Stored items
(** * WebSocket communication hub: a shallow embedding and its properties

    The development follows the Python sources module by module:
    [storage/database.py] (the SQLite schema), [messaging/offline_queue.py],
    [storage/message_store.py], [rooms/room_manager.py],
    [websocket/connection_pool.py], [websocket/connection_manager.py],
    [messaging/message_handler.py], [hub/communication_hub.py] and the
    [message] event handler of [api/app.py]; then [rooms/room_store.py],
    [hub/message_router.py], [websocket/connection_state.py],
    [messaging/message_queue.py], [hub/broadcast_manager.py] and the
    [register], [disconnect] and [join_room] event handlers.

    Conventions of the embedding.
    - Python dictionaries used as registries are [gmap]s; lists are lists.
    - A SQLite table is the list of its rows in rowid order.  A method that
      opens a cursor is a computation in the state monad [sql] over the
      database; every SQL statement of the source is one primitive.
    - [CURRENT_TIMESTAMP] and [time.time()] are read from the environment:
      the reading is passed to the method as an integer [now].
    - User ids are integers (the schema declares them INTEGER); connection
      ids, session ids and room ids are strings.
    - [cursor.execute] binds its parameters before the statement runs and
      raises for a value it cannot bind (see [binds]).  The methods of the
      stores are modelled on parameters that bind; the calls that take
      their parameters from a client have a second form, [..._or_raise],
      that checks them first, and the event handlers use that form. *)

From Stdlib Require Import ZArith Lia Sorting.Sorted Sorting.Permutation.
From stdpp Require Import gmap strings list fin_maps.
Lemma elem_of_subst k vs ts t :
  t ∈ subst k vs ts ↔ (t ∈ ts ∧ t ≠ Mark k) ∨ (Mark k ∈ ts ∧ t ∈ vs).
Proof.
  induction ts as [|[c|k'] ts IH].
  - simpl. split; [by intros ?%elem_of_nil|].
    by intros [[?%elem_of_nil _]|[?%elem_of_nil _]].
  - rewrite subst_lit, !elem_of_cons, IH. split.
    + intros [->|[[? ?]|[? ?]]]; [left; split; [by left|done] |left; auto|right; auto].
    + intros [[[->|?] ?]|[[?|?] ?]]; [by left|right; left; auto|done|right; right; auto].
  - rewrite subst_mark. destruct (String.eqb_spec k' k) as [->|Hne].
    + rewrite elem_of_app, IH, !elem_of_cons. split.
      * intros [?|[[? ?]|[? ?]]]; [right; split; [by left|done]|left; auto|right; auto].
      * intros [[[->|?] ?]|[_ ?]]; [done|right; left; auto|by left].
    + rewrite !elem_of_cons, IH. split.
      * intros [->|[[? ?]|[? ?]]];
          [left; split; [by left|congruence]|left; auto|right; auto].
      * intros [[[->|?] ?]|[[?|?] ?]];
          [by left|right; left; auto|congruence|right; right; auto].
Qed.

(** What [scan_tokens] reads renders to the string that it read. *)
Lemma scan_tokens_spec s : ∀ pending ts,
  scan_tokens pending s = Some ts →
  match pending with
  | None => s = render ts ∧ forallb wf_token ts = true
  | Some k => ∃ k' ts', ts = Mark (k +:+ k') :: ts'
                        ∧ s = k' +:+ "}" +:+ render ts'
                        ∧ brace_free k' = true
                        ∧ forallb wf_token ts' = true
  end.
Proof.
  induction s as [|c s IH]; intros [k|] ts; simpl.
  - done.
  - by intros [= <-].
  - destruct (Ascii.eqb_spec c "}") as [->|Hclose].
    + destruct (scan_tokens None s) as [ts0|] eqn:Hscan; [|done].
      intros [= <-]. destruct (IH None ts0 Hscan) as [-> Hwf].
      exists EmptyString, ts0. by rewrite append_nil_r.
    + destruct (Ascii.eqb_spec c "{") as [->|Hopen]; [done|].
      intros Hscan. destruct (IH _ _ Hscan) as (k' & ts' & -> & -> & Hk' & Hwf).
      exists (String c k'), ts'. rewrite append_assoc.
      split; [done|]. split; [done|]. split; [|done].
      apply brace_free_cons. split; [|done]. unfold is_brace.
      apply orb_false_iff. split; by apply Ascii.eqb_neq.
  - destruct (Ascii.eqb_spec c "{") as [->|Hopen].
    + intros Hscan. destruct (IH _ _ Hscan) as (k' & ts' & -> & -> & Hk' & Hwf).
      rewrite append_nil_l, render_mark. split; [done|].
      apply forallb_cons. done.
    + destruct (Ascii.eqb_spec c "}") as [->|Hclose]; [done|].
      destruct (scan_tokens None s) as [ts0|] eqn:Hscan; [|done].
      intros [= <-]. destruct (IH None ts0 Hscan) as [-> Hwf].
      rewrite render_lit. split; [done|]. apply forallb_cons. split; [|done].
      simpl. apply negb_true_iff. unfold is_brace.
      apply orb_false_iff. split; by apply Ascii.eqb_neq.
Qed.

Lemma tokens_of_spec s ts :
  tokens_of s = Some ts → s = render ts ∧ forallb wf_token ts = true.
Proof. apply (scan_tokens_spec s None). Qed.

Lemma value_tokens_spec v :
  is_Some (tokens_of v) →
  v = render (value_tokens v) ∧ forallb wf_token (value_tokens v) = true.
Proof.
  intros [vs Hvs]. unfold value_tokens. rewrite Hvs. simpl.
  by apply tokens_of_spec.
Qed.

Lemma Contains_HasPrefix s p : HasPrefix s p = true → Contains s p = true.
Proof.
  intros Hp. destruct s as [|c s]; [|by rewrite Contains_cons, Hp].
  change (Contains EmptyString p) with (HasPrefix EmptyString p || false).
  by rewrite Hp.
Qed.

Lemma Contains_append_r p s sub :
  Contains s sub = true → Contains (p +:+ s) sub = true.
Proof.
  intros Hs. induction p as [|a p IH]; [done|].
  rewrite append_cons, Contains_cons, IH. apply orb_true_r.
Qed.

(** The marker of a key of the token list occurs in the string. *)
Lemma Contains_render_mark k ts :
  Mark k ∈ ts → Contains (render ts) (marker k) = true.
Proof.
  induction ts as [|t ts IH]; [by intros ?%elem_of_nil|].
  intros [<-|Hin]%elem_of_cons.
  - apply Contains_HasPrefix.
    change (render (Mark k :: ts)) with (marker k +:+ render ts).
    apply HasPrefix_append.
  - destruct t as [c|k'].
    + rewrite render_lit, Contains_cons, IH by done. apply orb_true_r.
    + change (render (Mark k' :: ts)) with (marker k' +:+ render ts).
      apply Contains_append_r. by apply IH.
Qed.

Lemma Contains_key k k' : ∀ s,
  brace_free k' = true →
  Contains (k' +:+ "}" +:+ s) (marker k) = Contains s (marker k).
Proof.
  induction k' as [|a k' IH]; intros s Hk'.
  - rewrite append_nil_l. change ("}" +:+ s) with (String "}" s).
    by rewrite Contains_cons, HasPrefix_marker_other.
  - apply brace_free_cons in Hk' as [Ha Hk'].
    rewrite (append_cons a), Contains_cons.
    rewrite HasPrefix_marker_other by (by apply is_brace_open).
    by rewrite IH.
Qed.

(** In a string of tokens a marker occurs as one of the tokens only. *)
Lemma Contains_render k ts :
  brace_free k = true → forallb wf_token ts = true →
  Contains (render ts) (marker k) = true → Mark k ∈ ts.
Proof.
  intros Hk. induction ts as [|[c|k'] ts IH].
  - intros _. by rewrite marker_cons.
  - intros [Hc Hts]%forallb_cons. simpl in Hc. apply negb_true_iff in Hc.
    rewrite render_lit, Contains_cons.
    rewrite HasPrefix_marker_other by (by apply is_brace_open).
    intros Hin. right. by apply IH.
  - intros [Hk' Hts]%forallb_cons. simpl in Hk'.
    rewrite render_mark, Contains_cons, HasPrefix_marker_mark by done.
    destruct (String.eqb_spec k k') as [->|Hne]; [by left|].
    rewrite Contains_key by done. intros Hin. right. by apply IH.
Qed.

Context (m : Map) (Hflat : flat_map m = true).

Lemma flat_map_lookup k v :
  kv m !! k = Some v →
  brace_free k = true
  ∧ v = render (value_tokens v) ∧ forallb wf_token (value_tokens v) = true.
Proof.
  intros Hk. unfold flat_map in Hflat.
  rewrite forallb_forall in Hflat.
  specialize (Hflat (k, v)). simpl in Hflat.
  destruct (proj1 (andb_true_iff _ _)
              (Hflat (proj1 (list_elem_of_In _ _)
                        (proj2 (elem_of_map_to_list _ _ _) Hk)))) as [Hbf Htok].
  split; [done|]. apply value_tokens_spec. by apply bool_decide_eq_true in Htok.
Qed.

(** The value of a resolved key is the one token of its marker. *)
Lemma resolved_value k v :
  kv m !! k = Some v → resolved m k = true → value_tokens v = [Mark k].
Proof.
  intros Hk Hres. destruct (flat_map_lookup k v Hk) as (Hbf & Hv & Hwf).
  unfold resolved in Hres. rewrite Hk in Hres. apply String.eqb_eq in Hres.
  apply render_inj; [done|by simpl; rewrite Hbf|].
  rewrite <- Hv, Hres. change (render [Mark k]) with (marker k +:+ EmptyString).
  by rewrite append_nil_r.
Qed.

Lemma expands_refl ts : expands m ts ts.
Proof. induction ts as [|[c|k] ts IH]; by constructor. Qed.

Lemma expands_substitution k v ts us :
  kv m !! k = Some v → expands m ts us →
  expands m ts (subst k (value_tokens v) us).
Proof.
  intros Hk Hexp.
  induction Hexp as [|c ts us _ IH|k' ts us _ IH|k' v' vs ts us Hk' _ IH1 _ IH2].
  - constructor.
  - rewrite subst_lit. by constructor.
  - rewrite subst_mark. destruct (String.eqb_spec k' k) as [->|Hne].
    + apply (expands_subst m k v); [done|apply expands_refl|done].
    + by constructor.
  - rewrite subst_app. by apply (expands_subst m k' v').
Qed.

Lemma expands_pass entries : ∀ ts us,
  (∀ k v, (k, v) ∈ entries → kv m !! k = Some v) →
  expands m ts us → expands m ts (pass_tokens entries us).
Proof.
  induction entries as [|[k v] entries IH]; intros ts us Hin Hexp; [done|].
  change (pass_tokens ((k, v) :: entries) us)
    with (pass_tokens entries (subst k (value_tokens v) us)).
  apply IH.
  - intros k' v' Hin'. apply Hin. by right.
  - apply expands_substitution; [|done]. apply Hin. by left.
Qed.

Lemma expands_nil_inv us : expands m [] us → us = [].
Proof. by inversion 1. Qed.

> _Task description_:
Copy range, inclusive: the line holding "is_Some (tokens_of v) →" to the line holding "brace_free k' = true →". Reproduce exactly those lines of the records above and no others.

> _Your response_:
  is_Some (tokens_of v) →
  v = render (value_tokens v) ∧ forallb wf_token (value_tokens v) = true.
Proof.
  intros [vs Hvs]. unfold value_tokens. rewrite Hvs. simpl.
  by apply tokens_of_spec.
Qed.

Lemma Contains_HasPrefix s p : HasPrefix s p = true → Contains s p = true.
Proof.
  intros Hp. destruct s as [|c s]; [|by rewrite Contains_cons, Hp].
  change (Contains EmptyString p) with (HasPrefix EmptyString p || false).
  by rewrite Hp.
Qed.

Lemma Contains_append_r p s sub :
  Contains s sub = true → Contains (p +:+ s) sub = true.
Proof.
  intros Hs. induction p as [|a p IH]; [done|].
  rewrite append_cons, Contains_cons, IH. apply orb_true_r.
Qed.

(** The marker of a key of the token list occurs in the string. *)
Lemma Contains_render_mark k ts :
  Mark k ∈ ts → Contains (render ts) (marker k) = true.
Proof.
  induction ts as [|t ts IH]; [by intros ?%elem_of_nil|].
  intros [<-|Hin]%elem_of_cons.
  - apply Contains_HasPrefix.
    change (render (Mark k :: ts)) with (marker k +:+ render ts).
    apply HasPrefix_append.
  - destruct t as [c|k'].
    + rewrite render_lit, Contains_cons, IH by done. apply orb_true_r.
    + change (render (Mark k' :: ts)) with (marker k' +:+ render ts).
      apply Contains_append_r. by apply IH.
Qed.

Lemma Contains_key k k' : ∀ s,
  brace_free k' = true →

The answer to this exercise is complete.